Our context discovery algorithms enable unsupervised learning with no human input, guidance or training. With our unique semiotics algorithms we are automatically able to extract and understand the correct meaning of individual words, and our deep learning capabilities recommend and discover unknown information and correlations among different data genres.
We’re applying these deep linguistic capabilities to commercial applications across digital markets to derive a new generation of behavioral models that power our ability to provide predictive and human-like response to customers to transform how business can be done anywhere.
Our context discovery platform applies semiotics to extracting and understanding the correct meaning of individual words. It interprets and communicates the meaning of data, which can be different in various data sources.

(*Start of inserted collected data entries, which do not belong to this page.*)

(** C27. Refinement: whatever sequence of post, post_maybe_double, cancel, post_timed, take
    and take_timed is performed on a fresh queue, with time stamps in a window of [2^31] ms,
    no comparison is undefined and every answer is one the abstract queue (a FIFO of ready
    events and a map of timers) allows: events leave [events] in posting order and
    exactly once, a timer leaves only when it has expired and no other expires earlier. *)
Theorem event_queue_refines {H : Type} `{LListLaws H} queue base (h : H) stamp os :
  events queue <> timedEvents queue -> fresh_links h -> Forall (op_in_window base) os ->
  exists rs m a, run_ops queue (nm_event_queue_init queue (mk_mem h stamp)) os = Def (rs, m) /\
    asteps (mk_aqueue [] ∅) os rs a.
Proof.
  intros Hq Hh Hos.
  destruct (run_ops_represents queue base Hq os _ _ (init_represents queue base Hq h stamp Hh) Hos)
    as (rs & m & a & E & S & _). eauto.
Qed.

Definition demo_queue : nm_event_queue := {| events := 0%nat; timedEvents := 1%nat |}.

Definition demo_ops : list op :=
  [OpPostTimed 7%nat 300; OpPostTimed 8%nat 200; OpPost 9%nat; OpTake; OpTakeTimed 250;
   OpTakeTimed 250; OpCancel 7%nat; OpTakeTimed 400].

The meaning of a document is dependant on the reader’s domain knowledge and the context in which the document occurs. In order to have the correct contextual meaning, a document must be compared to all documents within the corpus to determine its meaning.
Without the use of human input, guidance or training we can automatically create order from apparent disorder at scale by discovering and extracting a meaningful hierarchical knowledge structure from unstructured content.
Leveraging the knowledge structures from our deep learning processes, we automatically extract the words and concepts that have the most importance in the context of each document. We then create summaries that provide the basis for actionable recommendations.